[Requirement] Below are the entries to work from; restate word for word the portion that opens with the line containing "named by the" and closes with the line containing "ascii_of_nat (48 + Z.to_nat d).", keeping both.
======== Excerpted records
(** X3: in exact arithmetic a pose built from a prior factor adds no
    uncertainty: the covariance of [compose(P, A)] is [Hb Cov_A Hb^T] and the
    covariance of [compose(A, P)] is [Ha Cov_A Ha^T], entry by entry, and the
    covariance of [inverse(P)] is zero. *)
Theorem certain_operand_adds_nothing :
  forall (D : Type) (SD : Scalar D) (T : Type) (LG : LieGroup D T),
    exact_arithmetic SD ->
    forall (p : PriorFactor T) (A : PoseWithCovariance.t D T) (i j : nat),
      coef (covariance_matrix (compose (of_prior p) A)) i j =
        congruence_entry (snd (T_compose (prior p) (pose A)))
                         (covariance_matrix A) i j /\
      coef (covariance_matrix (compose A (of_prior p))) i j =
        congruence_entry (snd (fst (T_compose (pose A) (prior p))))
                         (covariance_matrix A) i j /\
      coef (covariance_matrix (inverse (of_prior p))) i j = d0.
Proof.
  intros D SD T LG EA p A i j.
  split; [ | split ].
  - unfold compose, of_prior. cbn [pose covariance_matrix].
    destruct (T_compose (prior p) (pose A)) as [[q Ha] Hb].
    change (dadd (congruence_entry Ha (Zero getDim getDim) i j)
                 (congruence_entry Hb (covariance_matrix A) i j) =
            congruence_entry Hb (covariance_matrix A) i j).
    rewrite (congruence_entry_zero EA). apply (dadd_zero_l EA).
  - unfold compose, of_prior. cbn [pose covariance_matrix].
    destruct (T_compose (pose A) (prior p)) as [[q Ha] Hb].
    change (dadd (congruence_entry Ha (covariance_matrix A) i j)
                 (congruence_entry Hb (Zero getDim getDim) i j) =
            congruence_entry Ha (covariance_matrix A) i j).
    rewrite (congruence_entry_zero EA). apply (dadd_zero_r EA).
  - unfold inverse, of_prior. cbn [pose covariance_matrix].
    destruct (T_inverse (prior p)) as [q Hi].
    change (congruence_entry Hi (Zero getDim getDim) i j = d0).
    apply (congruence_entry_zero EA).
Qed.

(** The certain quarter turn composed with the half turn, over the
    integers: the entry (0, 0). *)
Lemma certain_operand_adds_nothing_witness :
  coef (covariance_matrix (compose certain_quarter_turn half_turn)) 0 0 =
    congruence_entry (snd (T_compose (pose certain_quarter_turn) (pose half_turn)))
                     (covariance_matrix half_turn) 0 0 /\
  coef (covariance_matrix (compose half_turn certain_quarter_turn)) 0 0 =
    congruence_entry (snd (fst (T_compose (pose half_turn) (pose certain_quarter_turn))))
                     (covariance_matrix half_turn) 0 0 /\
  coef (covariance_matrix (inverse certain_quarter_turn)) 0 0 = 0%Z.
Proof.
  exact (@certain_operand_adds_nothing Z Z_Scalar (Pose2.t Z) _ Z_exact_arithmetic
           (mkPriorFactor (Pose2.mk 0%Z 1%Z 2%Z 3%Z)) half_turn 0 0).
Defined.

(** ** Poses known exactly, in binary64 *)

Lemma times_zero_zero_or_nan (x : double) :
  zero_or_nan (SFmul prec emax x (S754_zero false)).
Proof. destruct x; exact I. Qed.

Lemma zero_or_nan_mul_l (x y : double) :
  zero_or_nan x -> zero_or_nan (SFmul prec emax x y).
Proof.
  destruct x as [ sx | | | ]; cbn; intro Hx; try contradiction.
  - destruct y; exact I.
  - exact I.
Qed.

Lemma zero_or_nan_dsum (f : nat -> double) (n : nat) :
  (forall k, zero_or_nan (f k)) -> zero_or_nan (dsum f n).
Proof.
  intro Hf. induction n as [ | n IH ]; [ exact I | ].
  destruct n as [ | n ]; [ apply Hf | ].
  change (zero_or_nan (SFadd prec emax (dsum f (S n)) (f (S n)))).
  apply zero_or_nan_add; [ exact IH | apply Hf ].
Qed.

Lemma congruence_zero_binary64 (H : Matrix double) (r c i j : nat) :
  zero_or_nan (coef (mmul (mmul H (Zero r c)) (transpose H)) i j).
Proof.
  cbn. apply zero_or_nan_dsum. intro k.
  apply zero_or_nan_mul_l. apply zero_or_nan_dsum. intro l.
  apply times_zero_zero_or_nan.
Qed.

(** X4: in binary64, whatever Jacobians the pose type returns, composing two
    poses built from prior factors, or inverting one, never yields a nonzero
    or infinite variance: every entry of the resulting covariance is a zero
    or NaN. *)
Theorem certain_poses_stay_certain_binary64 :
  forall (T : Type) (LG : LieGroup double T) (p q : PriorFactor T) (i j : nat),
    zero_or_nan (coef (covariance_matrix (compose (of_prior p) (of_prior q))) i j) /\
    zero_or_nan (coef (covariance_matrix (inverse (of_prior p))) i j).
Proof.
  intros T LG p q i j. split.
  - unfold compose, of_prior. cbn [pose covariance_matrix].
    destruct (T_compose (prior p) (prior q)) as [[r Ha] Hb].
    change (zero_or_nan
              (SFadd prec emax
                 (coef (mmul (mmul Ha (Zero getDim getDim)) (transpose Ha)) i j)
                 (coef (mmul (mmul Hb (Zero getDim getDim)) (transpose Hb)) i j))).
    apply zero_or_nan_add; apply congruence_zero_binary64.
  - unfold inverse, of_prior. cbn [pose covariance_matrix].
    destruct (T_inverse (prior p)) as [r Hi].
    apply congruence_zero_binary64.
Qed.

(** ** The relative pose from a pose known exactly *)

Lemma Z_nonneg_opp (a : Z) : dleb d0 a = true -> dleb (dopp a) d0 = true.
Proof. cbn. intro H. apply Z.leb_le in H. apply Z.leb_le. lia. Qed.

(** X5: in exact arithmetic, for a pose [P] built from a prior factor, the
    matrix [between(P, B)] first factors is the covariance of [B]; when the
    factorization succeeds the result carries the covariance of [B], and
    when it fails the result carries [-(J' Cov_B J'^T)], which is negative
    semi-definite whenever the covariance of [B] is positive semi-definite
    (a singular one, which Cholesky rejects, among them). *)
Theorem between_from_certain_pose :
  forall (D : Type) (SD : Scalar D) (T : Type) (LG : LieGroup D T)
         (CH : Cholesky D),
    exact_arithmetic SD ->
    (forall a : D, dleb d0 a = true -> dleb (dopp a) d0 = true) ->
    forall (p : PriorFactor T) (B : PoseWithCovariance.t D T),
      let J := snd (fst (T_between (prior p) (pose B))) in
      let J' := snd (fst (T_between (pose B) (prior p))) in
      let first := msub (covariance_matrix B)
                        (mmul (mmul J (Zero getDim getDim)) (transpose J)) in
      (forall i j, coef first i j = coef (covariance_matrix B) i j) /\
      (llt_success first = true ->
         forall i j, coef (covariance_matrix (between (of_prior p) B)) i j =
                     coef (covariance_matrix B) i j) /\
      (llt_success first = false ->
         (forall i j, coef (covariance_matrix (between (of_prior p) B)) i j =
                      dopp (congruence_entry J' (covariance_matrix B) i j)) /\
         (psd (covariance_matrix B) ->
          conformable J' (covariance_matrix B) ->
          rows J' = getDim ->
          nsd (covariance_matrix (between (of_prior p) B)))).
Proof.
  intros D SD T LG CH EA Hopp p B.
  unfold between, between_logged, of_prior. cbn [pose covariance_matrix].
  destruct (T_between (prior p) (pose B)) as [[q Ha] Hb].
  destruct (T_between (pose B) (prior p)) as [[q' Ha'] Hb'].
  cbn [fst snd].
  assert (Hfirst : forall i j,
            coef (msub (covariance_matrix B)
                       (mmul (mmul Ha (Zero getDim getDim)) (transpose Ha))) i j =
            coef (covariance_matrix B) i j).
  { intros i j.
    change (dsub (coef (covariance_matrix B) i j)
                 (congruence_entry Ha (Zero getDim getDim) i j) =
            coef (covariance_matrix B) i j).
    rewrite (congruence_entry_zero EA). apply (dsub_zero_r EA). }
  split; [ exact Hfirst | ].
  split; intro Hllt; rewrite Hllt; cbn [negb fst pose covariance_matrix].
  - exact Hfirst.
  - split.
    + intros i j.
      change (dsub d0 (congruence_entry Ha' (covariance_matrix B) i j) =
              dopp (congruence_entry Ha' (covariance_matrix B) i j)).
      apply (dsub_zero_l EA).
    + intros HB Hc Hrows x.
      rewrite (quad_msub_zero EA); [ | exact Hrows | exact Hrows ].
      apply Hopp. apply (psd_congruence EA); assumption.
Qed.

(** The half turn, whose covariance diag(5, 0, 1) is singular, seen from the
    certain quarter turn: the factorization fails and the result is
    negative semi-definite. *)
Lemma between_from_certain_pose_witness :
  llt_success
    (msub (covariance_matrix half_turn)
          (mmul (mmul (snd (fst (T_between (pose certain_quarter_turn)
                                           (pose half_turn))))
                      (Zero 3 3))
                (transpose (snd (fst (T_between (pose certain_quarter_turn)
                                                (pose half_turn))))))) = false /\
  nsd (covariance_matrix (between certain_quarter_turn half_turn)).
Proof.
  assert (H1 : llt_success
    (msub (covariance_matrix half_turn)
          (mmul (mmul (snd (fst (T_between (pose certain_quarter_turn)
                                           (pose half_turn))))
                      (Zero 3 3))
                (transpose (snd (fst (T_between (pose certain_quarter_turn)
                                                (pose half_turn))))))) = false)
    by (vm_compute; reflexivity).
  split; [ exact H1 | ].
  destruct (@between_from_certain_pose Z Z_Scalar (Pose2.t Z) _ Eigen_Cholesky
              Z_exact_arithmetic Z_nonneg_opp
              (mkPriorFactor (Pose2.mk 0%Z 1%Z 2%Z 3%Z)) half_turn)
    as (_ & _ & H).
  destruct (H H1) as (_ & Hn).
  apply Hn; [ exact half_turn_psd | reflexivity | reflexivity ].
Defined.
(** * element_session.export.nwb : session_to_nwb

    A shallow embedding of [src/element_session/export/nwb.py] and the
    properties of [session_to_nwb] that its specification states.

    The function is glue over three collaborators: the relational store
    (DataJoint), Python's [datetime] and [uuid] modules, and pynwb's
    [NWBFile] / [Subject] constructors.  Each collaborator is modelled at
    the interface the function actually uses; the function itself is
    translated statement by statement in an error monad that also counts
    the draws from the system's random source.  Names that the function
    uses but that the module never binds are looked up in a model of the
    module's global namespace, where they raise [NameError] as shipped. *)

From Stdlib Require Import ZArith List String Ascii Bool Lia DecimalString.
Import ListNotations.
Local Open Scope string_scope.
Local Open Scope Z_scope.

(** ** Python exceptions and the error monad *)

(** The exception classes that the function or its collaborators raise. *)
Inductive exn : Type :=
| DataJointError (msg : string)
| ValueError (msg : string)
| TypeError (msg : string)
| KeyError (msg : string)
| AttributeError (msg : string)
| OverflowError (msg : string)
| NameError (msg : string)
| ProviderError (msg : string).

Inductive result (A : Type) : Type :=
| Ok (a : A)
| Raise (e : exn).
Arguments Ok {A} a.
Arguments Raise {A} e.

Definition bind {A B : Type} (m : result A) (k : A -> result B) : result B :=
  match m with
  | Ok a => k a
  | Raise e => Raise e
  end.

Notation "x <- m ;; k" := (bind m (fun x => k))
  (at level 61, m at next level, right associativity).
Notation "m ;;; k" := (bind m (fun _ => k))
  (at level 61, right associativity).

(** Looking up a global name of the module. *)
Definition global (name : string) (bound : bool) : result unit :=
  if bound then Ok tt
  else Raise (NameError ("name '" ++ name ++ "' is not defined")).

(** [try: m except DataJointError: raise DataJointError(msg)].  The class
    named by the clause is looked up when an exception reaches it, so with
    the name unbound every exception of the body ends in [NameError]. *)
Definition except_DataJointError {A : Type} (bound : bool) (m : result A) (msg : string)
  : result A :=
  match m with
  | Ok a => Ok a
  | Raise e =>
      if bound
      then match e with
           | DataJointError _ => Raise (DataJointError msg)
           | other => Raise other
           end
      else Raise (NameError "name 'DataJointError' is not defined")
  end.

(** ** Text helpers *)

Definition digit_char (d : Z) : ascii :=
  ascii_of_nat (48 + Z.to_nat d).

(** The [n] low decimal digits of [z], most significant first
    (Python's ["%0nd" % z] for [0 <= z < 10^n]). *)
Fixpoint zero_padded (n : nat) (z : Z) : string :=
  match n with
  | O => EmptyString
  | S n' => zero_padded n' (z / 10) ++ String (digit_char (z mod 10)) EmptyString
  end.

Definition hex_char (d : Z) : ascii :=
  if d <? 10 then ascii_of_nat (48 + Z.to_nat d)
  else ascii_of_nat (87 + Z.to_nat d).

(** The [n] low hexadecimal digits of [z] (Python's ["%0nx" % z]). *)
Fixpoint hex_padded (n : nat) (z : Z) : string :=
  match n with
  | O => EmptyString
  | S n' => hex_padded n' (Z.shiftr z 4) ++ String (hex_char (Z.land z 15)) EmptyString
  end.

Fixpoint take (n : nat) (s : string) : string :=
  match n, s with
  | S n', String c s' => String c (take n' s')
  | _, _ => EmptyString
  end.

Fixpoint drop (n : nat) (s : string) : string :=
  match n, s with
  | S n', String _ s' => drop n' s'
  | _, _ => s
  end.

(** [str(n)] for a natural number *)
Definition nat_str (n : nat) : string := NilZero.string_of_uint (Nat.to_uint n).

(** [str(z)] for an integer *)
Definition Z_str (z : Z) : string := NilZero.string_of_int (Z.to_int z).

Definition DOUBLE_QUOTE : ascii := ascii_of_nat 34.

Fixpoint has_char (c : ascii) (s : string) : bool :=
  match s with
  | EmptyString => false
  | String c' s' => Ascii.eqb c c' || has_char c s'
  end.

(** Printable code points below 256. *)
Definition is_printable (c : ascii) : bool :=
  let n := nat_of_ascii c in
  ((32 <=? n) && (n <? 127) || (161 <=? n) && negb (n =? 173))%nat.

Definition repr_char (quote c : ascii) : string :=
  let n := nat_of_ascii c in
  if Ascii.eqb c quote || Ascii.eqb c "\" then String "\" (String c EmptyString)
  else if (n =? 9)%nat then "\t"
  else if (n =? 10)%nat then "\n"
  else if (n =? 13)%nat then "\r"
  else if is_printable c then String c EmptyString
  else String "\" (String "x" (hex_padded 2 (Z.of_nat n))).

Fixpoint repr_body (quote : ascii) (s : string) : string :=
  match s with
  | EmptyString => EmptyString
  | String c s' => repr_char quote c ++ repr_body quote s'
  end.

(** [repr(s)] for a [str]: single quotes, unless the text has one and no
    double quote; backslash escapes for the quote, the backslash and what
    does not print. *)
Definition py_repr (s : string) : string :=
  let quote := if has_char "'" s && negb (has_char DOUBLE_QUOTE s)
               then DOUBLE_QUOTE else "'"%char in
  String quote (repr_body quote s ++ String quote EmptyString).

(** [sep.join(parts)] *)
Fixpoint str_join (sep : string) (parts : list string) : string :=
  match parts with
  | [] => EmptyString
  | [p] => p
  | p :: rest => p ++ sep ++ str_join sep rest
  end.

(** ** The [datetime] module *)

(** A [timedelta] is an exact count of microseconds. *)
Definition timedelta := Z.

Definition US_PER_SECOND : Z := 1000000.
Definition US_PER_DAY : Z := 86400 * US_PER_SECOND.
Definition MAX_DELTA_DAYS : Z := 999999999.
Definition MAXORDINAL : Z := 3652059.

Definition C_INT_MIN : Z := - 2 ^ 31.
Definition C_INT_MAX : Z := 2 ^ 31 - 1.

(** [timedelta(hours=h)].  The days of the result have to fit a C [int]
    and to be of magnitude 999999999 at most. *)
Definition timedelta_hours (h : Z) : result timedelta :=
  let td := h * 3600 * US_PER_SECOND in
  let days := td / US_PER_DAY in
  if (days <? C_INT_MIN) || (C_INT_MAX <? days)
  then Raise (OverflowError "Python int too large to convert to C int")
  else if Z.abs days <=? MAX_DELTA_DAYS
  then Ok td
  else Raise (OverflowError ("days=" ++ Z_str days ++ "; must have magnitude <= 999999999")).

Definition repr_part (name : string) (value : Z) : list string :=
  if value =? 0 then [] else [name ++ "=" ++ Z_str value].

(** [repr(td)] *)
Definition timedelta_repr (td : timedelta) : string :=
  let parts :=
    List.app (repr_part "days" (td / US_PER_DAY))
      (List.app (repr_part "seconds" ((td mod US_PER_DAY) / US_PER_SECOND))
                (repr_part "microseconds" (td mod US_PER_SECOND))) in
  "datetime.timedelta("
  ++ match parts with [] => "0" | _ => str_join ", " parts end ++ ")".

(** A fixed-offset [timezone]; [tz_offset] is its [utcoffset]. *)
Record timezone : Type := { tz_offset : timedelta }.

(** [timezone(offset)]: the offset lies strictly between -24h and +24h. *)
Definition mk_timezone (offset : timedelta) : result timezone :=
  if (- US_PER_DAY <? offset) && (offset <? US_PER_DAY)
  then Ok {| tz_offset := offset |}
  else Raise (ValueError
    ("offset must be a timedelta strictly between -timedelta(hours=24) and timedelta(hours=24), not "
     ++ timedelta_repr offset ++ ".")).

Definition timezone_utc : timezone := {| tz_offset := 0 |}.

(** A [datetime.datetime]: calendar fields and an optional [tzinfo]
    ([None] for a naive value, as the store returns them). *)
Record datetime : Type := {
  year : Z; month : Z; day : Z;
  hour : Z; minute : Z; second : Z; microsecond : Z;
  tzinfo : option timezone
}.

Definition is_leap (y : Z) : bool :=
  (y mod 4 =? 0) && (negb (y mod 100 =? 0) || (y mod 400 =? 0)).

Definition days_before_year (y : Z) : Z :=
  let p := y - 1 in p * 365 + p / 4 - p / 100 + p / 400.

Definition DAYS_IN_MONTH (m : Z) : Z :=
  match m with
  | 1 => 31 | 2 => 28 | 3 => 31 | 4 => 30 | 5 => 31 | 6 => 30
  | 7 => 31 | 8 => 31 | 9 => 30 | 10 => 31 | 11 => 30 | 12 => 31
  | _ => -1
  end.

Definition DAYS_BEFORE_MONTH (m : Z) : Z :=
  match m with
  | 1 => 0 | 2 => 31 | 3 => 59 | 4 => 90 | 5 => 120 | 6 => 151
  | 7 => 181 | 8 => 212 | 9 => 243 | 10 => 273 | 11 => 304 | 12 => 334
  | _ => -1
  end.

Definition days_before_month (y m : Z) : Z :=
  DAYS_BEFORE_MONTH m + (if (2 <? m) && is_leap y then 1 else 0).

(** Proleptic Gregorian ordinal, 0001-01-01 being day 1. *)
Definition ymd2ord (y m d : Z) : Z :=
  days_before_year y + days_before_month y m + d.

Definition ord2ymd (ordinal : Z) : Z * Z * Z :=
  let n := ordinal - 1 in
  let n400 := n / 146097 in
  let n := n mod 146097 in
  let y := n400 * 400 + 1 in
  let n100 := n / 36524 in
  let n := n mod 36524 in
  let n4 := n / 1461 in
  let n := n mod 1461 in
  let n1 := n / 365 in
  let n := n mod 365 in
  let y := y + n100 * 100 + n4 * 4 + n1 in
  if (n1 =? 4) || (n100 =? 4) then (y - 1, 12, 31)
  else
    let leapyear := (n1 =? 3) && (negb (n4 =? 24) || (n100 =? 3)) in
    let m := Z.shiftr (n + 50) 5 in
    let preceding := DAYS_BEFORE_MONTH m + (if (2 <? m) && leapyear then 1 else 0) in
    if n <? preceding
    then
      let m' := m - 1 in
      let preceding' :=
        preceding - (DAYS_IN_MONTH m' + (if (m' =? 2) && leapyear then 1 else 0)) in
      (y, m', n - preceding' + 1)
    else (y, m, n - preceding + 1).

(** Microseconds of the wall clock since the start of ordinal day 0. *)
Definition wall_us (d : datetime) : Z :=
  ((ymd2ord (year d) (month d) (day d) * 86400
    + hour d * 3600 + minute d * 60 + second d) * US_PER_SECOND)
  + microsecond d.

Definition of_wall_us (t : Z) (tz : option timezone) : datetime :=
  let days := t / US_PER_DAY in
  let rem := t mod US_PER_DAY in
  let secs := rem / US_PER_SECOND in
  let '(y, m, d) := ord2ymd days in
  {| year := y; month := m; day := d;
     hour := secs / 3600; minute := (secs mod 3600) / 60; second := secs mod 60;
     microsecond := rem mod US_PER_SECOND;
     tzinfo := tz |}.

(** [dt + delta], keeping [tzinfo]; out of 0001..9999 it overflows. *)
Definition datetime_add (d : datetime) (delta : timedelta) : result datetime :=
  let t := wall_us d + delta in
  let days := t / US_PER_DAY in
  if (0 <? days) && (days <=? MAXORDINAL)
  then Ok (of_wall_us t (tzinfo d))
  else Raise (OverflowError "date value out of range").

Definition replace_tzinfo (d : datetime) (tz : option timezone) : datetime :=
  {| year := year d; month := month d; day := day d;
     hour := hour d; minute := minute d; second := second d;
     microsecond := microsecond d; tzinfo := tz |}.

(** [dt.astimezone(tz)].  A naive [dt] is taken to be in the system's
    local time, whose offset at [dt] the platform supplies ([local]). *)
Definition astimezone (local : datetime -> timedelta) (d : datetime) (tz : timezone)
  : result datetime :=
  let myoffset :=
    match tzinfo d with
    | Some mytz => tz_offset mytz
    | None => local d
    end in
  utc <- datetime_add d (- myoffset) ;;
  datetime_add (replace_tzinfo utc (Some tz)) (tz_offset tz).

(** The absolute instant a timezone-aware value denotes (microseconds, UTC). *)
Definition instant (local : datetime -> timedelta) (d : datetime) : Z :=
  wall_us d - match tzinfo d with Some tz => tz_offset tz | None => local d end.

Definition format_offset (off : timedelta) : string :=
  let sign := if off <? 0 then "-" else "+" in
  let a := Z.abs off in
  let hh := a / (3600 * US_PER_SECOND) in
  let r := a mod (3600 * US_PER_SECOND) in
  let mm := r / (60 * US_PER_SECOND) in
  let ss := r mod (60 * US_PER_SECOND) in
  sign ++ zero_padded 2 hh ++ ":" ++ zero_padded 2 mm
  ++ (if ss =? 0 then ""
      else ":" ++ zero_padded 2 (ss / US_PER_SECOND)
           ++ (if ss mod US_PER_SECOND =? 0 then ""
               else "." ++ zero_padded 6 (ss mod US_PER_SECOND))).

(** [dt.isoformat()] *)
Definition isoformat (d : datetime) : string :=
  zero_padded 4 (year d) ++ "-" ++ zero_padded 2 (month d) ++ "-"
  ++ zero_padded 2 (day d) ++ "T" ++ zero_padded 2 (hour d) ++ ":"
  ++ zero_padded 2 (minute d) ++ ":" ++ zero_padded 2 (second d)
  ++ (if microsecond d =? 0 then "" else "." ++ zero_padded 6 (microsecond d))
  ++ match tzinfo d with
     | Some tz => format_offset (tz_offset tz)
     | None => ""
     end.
================
[Exercise output]
    named by the clause is looked up when an exception reaches it, so with
    the name unbound every exception of the body ends in [NameError]. *)
Definition except_DataJointError {A : Type} (bound : bool) (m : result A) (msg : string)
  : result A :=
  match m with
  | Ok a => Ok a
  | Raise e =>
      if bound
      then match e with
           | DataJointError _ => Raise (DataJointError msg)
           | other => Raise other
           end
      else Raise (NameError "name 'DataJointError' is not defined")
  end.

(** ** Text helpers *)

Definition digit_char (d : Z) : ascii :=
  ascii_of_nat (48 + Z.to_nat d).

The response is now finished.